全国未上場建設業の売上・利益が過去10年間で最高

 東京商工リサーチが発表した「全国未上場建設業の2017年度業績調査」結果によると、未上場建設会社13万8645社の2017年度の売上高合計は62兆5909億円で、2016年度より2.2%(1兆3795億円)増加した。東日本大震災後の2011年度以降、7年連続で前期を上回り、過去10年間で最高となった。復興需要のほか、東京五輪・パラリンピックに向けたインフラ整備、首都圏を中心とした商業施設やビルの大型工事が売上高を牽引した。

 調査は、同社が保有する国内最大級の企業データベース(約480万社)を活用し、主業種が「建設業」のうち、2007年度から2017年度まで、11年間の単体の業績比較が可能な未上場建設会社、13万8645社を抽出し、分析したもの。利益合計は1兆9588億円で、前期より12.7%増と大幅に増加した。リーマン・ショック以降、地場大手の建設会社を中心に選別受注を強め、採算性が大幅に改善した。

 業種別の売上高では、「総合工事業」が34兆4725億円で、前期より2.7%増加。2011年度以降、7年連続で前期を上回り、10年間で最高となった。また、「職別工事業」(大工工事、鉄骨工事、塗装工事、内装工事など)は11兆4219億円で、同2.1%増加。「設備工事業」(電気工事、管工事、機械器具設置工事など)は16兆6965億円で、同1.2%増加し、総合工事業と同様に2011年度以降、7年連続で前期を上回った。

 資本金別の売上高では、資本金1億円以上の大企業が18兆6989億円で、前期より2.8%増加し、7年連続で前期を上回った。同1億円未満の中小企業は43兆8920億円で、同2.0%増加した。

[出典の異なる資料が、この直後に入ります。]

Lemma wrong_otp_body claims request contact x r rw wal w :
  reading x w -> receiver_wallets_ok (receiver_wallets x) -> addresses_ok (receiver_wallets x) ->
  first_such (has_contact [contact]) (receivers x) = Some r ->
  hd_error (select_wallets (fun v => (RW_ReceiverID (fst v) =? Rec_ID r)
    && (Wal_SEP10ClientDomain (snd v) =? ClientDomain claims)) x) = Some (rw, wal) ->
  RW_Status rw <> RegisteredReceiversWalletStatus ->
  ReceiversWalletStatus_TransitionTo (RW_Status rw) RegisteredReceiversWalletStatus = Ok tt ->
  wrong_otp rw (RR_OTP request) ->
  exists p w', register_body NetworkPassphrase claims request contact w =
      (Err (EWrap p (if (OTPMaxAttempts <=? RW_OTPAttempts rw + 1)%Z then ErrOTPMaxAttemptsExceeded
                     else ErrOTPDoesNotMatch)), w') /\ counted_otp x (committed w').
Proof.
  intros Hw Hok Ha Hr Hrw Hst Htr Hwrong. pose proof (proj1 (proj2 Hok)) as Hids.
  rewrite <- hd_filter in Hr.
  destruct (read_calm (fun _ db => filter (fun r => has_contact [contact] r = true) (receivers db)) x w Hw)
    as (? & w1 & H1 & Hw1).
  destruct (read_calm (fun _ db => hd_error (select_wallets (fun v => (RW_ReceiverID (fst v) =? Rec_ID r)
    && (Wal_SEP10ClientDomain (snd v) =? ClientDomain claims)) db)) x w1 Hw1) as (? & w2 & H2 & Hw2).
  destruct (verify_wrong rw _ x w2 Hwrong Hw2) as (w3 & H3 & Hw3).
  assert (Hl : lookup_receiver_wallet (RW_ID rw) x = Some rw).
  { destruct (select_wallets _ x) as [|v l] eqn:Es; [done|]. injection Hrw as ->.
    assert (Hin : (rw, wal) ∈ (rw, wal) :: l) by apply list_elem_of_here. rewrite <- Es in Hin.
    apply list_elem_of_filter in Hin as [_ Hin]. apply list_elem_of_omap in Hin as (rw' & Hin & Hj).
    unfold join_wallet in Hj. destruct (lookup_wallet _ x); [|done]. injection Hj as -> _.
    by apply (first_such_unique RW_ID). }
  destruct (increment_calm rw x w3 Hw3 Hl Hok Ha (proj1 (proj2 Hwrong))) as (w4 & H4 & Hc).
  eexists _, w4. split; [|exact Hc]. unfold register_body, GetByContacts, mbind_ at 1, wrapM at 1 2, map_errM at 1 2.
  rewrite H1. cbn [res_map_err]. destruct (filter _ (receivers x)) as [|r0 rs]; [done|]. injection Hr as ->.
  unfold mbind_ at 1, wrapM at 1, map_errM at 1, processReceiverWalletOTP, mbind_ at 1, map_errM at 1,
    GetByReceiverIDAndWalletDomain, wrapM at 1, map_errM at 1, GetContext, mbind_ at 1.
  rewrite H2, Hrw. cbn [mret_ res_map_err]. rewrite (proj2 (eqb_false _ _) Hst).
  rewrite Htr. unfold mbind_ at 1, map_errM at 1, lift at 1. cbn [res_map_err].
  unfold mbind_ at 1, try_. rewrite H3. cbn [errors_Is_err errors_Is ErrOTPDoesNotMatch]. rewrite String.eqb_refl, H4.
  reflexivity.
Qed.
End wrong_guess.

大企業だけでなく、中小の建設業者も売上を伸ばしているが、伸び率は大企業が0.8ポイント上回った。業種別の利益では、「総合工事業」が1兆477億円で、同18.2%増加と、2008年度以降、過去10年で最高の利益となった。

 また、「職別工事業」は3281億円で、前期より2.9%増加。「設備工事業」は5829億円で、同9.4%増加し、7年連続で前期を上回った。総合工事業で選別受注が進み、職別工事業や設備工事業では下請け受注も単価の改善が進んでいるようだ。資本金別の利益は、資本金1億円以上が7497億円で同11.2%増加し、6年連続で増加した。同1億円未満は1兆2091億円で、同13.7%増加し、7年連続で前期を上回った。